== WORK REQUEST ==
Your answer should be the exact lines of the data below from the one containing "(* ===== verification/Runs.v ===== *)" through the one containing "Definition init_run : outcome"; please include nothing else.

───

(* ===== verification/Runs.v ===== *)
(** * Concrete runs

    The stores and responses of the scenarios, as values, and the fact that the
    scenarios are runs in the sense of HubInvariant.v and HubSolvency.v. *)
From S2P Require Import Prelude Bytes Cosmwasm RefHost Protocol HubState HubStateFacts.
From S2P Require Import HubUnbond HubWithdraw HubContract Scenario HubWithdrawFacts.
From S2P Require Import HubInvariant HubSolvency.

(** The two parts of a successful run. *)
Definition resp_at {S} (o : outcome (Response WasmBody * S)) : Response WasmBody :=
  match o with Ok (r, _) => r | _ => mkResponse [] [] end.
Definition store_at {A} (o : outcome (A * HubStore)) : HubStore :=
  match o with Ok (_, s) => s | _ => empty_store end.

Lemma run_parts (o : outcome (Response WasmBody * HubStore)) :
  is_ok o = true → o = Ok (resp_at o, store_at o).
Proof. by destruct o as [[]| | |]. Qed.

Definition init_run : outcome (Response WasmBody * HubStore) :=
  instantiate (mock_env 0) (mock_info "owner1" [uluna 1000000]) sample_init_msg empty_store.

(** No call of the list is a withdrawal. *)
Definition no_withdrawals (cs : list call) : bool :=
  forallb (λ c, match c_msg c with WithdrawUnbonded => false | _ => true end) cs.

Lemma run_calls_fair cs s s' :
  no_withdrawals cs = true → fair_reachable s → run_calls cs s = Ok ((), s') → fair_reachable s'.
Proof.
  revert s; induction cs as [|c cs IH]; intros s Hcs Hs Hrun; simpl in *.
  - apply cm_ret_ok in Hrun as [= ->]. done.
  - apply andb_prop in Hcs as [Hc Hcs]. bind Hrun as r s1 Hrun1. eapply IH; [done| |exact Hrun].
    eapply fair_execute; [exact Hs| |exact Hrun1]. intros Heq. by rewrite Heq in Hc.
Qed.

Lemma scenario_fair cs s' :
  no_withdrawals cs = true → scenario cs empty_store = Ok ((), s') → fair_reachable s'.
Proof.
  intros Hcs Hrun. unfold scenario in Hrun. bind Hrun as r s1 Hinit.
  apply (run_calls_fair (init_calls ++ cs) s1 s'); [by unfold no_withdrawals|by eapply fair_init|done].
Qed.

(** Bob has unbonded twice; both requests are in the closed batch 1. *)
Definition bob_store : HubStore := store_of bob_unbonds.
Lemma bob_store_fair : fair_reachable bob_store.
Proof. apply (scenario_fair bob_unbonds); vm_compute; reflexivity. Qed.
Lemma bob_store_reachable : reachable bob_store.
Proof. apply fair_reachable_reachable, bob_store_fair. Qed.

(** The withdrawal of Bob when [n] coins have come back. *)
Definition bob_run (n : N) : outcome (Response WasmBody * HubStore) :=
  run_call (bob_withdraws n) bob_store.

───

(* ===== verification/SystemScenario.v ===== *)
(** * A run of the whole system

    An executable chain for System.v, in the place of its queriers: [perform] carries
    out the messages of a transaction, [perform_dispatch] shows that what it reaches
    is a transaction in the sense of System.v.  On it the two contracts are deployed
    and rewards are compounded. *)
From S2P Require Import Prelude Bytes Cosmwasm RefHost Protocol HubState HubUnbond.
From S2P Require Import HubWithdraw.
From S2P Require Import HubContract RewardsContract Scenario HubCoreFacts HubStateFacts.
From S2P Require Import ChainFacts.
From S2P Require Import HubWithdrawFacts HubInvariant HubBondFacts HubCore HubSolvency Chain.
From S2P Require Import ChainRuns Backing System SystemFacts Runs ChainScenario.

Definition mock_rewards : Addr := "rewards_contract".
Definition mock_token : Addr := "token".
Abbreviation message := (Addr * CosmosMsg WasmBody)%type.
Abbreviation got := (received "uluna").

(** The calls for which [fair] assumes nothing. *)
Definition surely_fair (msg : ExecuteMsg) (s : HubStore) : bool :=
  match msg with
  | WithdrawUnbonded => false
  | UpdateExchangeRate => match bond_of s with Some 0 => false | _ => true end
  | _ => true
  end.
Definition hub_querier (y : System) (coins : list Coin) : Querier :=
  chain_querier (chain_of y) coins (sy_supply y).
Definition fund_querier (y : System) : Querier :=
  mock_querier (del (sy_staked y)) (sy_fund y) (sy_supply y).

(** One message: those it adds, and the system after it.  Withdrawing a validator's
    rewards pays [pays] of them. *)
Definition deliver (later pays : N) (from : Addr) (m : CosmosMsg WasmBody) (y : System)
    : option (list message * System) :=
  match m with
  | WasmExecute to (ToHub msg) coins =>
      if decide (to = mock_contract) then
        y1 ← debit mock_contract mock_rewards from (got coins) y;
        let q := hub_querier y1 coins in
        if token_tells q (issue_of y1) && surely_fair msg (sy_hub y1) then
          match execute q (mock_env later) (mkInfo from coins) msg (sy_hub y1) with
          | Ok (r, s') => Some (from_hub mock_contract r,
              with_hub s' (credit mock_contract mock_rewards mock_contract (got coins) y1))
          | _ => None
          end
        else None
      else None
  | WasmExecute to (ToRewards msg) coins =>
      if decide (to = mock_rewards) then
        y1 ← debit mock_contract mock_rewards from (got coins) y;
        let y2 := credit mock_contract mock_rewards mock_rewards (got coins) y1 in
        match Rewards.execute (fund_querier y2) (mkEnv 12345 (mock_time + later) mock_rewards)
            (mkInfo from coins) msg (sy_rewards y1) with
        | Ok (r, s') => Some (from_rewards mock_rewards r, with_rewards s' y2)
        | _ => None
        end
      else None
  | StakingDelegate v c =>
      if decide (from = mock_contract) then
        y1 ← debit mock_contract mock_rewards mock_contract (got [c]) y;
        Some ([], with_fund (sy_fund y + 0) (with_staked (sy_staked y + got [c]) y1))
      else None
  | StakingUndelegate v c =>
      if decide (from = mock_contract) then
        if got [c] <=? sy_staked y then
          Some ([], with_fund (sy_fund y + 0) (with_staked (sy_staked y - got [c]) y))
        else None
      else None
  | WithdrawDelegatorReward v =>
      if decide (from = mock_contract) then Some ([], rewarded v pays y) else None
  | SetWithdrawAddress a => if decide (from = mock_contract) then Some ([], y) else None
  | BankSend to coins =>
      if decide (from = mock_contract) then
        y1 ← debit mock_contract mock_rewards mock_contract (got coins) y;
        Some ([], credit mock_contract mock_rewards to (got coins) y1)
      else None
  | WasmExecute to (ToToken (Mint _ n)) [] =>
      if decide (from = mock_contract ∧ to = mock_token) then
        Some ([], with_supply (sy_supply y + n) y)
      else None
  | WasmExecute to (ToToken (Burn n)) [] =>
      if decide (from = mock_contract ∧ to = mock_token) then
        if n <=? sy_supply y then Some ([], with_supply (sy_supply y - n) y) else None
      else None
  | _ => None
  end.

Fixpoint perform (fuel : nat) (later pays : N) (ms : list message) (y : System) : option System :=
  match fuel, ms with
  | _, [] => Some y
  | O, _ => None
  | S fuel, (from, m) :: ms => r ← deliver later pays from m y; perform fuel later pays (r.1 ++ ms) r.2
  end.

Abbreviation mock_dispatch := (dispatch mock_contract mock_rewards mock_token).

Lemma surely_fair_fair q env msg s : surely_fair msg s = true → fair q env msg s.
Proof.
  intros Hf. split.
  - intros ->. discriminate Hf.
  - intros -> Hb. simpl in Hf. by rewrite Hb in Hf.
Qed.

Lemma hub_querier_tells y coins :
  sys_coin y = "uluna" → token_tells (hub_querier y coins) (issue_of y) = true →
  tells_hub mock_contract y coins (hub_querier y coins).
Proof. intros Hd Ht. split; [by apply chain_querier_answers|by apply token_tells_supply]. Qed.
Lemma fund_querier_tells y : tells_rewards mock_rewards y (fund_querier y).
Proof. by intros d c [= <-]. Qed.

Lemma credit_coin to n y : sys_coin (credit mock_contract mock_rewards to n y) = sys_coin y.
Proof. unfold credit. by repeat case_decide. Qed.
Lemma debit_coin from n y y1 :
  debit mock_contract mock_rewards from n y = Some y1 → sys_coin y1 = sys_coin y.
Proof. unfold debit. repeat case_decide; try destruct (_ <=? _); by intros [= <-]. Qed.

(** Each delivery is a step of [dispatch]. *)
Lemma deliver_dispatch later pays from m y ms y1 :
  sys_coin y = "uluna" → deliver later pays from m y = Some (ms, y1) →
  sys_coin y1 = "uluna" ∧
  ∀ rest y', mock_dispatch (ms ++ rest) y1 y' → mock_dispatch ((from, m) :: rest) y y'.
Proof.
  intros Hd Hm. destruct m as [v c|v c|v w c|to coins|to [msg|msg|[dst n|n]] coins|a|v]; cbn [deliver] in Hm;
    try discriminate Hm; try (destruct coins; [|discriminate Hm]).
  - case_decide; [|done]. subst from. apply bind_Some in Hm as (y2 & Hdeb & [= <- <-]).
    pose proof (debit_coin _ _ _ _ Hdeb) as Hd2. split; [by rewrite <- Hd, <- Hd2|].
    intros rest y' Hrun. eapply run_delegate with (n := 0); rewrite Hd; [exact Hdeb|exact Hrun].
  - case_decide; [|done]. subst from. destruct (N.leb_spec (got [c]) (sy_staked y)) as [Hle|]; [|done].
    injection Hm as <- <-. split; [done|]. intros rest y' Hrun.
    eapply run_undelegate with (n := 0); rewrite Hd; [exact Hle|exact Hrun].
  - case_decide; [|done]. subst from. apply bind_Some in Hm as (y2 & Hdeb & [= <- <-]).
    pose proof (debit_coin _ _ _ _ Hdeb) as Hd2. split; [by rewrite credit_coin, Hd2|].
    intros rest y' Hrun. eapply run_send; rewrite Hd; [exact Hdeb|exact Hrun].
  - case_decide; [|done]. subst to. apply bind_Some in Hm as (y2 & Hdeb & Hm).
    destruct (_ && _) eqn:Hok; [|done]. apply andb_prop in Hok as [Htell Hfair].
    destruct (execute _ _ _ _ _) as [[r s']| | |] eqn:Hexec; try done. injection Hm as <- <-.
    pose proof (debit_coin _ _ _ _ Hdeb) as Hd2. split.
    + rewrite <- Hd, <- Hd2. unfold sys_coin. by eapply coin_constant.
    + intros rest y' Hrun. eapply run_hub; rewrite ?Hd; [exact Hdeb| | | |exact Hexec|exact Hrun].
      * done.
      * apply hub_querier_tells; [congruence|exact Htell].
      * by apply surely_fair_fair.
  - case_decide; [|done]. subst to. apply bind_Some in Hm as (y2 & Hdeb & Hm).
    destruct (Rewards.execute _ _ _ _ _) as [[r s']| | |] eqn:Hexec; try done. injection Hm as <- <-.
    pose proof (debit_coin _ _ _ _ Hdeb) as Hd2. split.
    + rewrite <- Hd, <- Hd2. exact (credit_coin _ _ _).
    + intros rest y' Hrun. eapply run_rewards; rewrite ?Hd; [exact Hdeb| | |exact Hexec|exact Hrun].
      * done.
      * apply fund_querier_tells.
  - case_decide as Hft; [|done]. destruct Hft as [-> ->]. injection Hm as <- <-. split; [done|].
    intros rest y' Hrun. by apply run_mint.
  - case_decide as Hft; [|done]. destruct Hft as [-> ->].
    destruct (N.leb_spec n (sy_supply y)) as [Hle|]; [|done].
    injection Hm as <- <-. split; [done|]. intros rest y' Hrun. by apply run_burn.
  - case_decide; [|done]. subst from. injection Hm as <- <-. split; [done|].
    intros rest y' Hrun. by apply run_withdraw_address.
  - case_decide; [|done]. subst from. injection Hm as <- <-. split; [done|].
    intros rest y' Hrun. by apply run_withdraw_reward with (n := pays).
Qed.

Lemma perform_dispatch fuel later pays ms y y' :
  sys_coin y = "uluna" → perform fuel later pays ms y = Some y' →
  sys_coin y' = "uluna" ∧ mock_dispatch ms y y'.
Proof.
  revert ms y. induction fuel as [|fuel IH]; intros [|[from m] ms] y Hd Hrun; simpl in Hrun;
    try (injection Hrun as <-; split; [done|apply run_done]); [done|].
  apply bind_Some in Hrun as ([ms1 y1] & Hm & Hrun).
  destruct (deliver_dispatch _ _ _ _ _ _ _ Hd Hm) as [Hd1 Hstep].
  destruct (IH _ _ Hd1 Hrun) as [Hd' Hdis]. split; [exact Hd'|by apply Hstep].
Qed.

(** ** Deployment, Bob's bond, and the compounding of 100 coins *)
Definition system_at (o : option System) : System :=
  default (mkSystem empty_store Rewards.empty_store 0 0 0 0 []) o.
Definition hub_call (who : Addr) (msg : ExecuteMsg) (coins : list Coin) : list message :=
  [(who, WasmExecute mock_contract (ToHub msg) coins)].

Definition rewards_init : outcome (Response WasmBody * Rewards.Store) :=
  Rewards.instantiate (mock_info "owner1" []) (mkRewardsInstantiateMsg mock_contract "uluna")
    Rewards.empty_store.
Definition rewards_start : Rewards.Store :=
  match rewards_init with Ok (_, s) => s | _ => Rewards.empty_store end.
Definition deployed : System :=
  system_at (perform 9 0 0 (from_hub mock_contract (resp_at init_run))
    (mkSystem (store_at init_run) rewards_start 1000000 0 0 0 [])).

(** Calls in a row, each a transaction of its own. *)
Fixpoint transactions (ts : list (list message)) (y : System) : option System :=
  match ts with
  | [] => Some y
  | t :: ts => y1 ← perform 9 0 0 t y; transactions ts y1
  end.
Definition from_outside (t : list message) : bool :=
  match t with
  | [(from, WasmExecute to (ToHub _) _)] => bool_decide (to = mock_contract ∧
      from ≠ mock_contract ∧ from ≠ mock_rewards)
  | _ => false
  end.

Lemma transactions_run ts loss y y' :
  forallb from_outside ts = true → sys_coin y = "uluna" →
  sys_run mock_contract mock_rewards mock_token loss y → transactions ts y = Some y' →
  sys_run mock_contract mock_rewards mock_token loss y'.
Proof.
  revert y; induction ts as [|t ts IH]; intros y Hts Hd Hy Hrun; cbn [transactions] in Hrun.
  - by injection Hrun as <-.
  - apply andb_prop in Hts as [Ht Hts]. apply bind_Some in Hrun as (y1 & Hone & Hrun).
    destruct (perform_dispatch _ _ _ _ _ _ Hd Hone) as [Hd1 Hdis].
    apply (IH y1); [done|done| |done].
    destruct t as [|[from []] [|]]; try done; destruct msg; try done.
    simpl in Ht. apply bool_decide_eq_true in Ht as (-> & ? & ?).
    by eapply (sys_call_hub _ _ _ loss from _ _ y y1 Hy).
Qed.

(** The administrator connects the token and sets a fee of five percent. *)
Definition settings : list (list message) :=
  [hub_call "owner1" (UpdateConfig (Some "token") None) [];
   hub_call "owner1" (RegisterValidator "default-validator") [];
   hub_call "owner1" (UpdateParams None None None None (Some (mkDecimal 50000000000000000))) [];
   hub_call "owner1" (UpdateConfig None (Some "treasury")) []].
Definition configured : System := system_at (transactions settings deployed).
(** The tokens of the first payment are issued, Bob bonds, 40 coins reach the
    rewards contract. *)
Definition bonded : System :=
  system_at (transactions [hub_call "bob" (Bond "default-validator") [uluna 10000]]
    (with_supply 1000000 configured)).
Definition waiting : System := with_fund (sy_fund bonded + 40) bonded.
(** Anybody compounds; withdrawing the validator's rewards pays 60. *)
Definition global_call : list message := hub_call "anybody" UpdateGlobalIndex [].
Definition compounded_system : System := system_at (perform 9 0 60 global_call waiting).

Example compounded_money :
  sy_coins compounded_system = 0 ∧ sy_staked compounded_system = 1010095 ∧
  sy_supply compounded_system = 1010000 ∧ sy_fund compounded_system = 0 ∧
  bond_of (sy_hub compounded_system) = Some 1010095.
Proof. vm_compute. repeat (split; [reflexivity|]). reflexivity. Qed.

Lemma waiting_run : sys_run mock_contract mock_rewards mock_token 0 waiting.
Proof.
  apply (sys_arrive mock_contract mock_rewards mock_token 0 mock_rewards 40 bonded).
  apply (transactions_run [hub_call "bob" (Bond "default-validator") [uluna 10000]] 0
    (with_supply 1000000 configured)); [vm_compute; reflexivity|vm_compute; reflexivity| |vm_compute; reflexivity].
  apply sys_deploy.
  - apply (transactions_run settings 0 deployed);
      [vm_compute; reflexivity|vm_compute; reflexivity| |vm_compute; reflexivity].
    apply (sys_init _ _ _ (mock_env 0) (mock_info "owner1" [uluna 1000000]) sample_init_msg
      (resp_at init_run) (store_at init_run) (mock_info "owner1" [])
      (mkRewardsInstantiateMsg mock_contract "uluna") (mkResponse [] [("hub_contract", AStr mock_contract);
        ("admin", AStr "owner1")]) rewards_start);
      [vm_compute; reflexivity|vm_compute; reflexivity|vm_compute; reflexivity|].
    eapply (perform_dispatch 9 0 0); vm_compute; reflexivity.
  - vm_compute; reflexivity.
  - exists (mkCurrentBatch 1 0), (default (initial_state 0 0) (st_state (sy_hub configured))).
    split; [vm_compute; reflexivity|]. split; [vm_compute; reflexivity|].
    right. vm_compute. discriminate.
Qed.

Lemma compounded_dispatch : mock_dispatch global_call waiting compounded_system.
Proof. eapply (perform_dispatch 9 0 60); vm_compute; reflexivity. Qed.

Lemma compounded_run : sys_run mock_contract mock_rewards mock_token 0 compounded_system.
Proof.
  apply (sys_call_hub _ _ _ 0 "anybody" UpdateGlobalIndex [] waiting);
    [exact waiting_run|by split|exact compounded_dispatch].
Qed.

───

== RESULT ==
(* ===== verification/Runs.v ===== *)
(** * Concrete runs

    The stores and responses of the scenarios, as values, and the fact that the
    scenarios are runs in the sense of HubInvariant.v and HubSolvency.v. *)
From S2P Require Import Prelude Bytes Cosmwasm RefHost Protocol HubState HubStateFacts.
From S2P Require Import HubUnbond HubWithdraw HubContract Scenario HubWithdrawFacts.
From S2P Require Import HubInvariant HubSolvency.

(** The two parts of a successful run. *)
Definition resp_at {S} (o : outcome (Response WasmBody * S)) : Response WasmBody :=
  match o with Ok (r, _) => r | _ => mkResponse [] [] end.
Definition store_at {A} (o : outcome (A * HubStore)) : HubStore :=
  match o with Ok (_, s) => s | _ => empty_store end.

Lemma run_parts (o : outcome (Response WasmBody * HubStore)) :
  is_ok o = true → o = Ok (resp_at o, store_at o).
Proof. by destruct o as [[]| | |]. Qed.

Definition init_run : outcome (Response WasmBody * HubStore) :=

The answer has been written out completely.